The remains of one of the few white colonists still held in regard in Africa were reinterred on Tuesday in a glass and marble mausoleum in the city named after him, Brazzaville.

The body of the Franco-Italian explorer Pierre de Brazza was exhumed in Algeria last week and flown to the capital of the Congo for Tuesday’s ceremony attended by three African presidents and the French foreign minister.

De Brazza’s coffin, draped in the French flag, and those of his wife and four children were laid to rest at the site on the Congo river where he established the colony and served as its governor in the late 19th century.

Many African cities were quickly stripped of the names of colonisers after independence.

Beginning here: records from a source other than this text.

(* ===== verification/Contract.v ===== *)
(** * Contract: what the camera promises to the application

    main.js creates its camera, lets the page deliver events to its
    listeners, calls [update], [reset] and [updateProjectionMatrix], and
    reads the position, the forward vector and the view matrix.  What it
    relies on is written as a class: a predicate [good] on cameras that
    holds of a new camera, is kept by every listener and method, bounds the
    pitch away from the poles, and says that the view matrix is the look-at
    matrix of the pose.  The lemmas about the application are proved for
    any such predicate; the state invariant of [CameraProps] and
    reachability are two, and reachability is the least one. *)

From Stdlib Require Import Reals Lra Bool ZArith String List.
From S2P Require Import Prelude MatrixMath Camera CameraProps.
Import ListNotations.
Local Open Scope R_scope.

(** ** The interface *)

Class CameraContract (good : FlybyCamera -> Prop) : Prop := {
  good_constructor (canvas : Canvas) (now : R) : good (constructor canvas now);
  good_handle (canvas : Canvas) (ev : Event) (this : FlybyCamera) :
    good this -> good (fst (handle canvas ev this));
  good_pitch (this : FlybyCamera) : good this -> -89 <= pitch this <= 89;
  good_view (this : FlybyCamera) : good this -> viewMatrix this = viewOf this }.

(** ** The calls of the application as events of the camera *)

Lemma fst_pair {A B : Type} (a : A) (b : B) : fst (a, b) = a.
Proof. reflexivity. Qed.

Lemma handle_animationFrame (canvas : Canvas) (now : R) (c : FlybyCamera) :
  handle canvas (animationFrame now) c = (update now c, []).
Proof. reflexivity. Qed.

Lemma handle_resetCamera (canvas : Canvas) (now : R) (c : FlybyCamera) :
  handle canvas (resetCamera now) c = (reset now c, []).
Proof. reflexivity. Qed.

Lemma handle_resize (canvas : Canvas) (c : FlybyCamera) :
  handle canvas resize c = (updateProjectionMatrix canvas c, []).
Proof. reflexivity. Qed.

(** ** What follows from the contract *)

Section Contract.

Context {good : FlybyCamera -> Prop} `{!CameraContract good}.

Lemma good_update (now : R) (c : FlybyCamera) : good c -> good (update now c).
Proof.
  intros H. pose proof (good_handle canvas0 (animationFrame now) c H) as H'.
  rewrite handle_animationFrame, fst_pair in H'. exact H'.
Qed.

Lemma good_reset (now : R) (c : FlybyCamera) : good c -> good (reset now c).
Proof.
  intros H. pose proof (good_handle canvas0 (resetCamera now) c H) as H'.
  rewrite handle_resetCamera, fst_pair in H'. exact H'.
Qed.

Lemma good_updateProjectionMatrix (canvas : Canvas) (c : FlybyCamera) :
  good c -> good (updateProjectionMatrix canvas c).
Proof.
  intros H. pose proof (good_handle canvas resize c H) as H'.
  rewrite handle_resize, fst_pair in H'. exact H'.
Qed.

(** A sequence of events keeps the camera good. *)
Lemma good_run (evs : list (Canvas * Event)) :
  forall c, good c -> good (run evs c).
Proof.
  unfold run. induction evs as [|[canvas ev] evs IH]; intros c H; [assumption|].
  cbn [fold_left]. apply IH. now apply good_handle.
Qed.

(** Every state that the camera reaches is good: reachability is the least
    predicate that satisfies the contract. *)
Lemma good_reachable (c : FlybyCamera) : reachable c -> good c.
Proof.
  induction 1 as [canvas now | canvas ev c _ IH].
  - apply good_constructor.
  - now apply good_handle.
Qed.

(** The view matrix of a good camera in closed form. *)
Lemma good_view_closed (c : FlybyCamera) :
  good c ->
  viewMatrix c
  = let cp := Math.cos (pitch c * Math.PI / 180) in
    let sp := Math.sin (pitch c * Math.PI / 180) in
    let cy := Math.cos (yaw c * Math.PI / 180) in
    let sy := Math.sin (yaw c * Math.PI / 180) in
    let p := position c in
    mat4 (- sy) (- (cy * sp)) (- (cp * cy)) 0
         0 cp (- sp) 0
         cy (- (sy * sp)) (- (cp * sy)) 0
         (- (- sy * p.[0] + cy * p.[2]))
         (- (- (cy * sp) * p.[0] + cp * p.[1] - sy * sp * p.[2]))
         (cp * cy * p.[0] + sp * p.[1] + cp * sy * p.[2])
         1.
Proof.
  intros H. rewrite (good_view c H). exact (viewOf_closed c (good_pitch c H)).
Qed.

End Contract.

(** ** The implementations *)

(** The state invariant of the camera satisfies the contract. *)
#[export] Instance invariant_contract : CameraContract invariant.
Proof.
  split.
  - exact constructor_invariant.
  - exact handle_invariant.
  - now intros this [].
  - now intros this [].
Qed.

(** So does reachability. *)
#[export] Instance reachable_contract : CameraContract reachable.
Proof.
  split.
  - exact reachable_new.
  - exact reachable_event.
  - intros this H. exact (inv_pitch this (invariant_reachable this H)).
  - intros this H. exact (inv_view this (invariant_reachable this H)).
Qed.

But Brazzaville was an exception and the Congo government said it wanted to honour De Brazza for his work against slavery and his criticism of the abuse of African workers by Europeans.

”What interests us here is the humanitarian dimension of De Brazza, his fight against slavery and the abuses and excesses of export companies during the colonial period,” said the Presidency Minister, Charles Bowao.

But opposition leaders and human rights groups said it was a mistake to construct a $2,3-million monument to one of the country’s colonisers. ”We cannot believe that a country which is saying that it is poor has spent so much money to build a memorial, a costly memorial for a former colonialist,” said Eugene Sama, leader of the opposition Rally for Democracy and Development.

De Brazza, born in Italy and named Pietro but naturalised as French, beat Henry Morton Stanley, King Leopold of Belgium’s envoy, in the race to capture the mineral-rich lands of what became the French Congo.

In 1880, De Brazza persuaded King Makoko of the Batekes to place his lands along the Congo river under French protection. Descendants of both families were present on Tuesday. De Brazza served as governor of the French Congo for 12 years. His relatively benevolent administration stood in stark contrast to Belgian rule on the other side of the Congo river where Africans were hunted, killed and mutilated.

De Brazza left French Congo in 1898 but in 1905, on a final visit shortly before his death, he wrote a report detailing forced labour and brutal punishment of Africans by European companies. His report was buried by the government in Paris.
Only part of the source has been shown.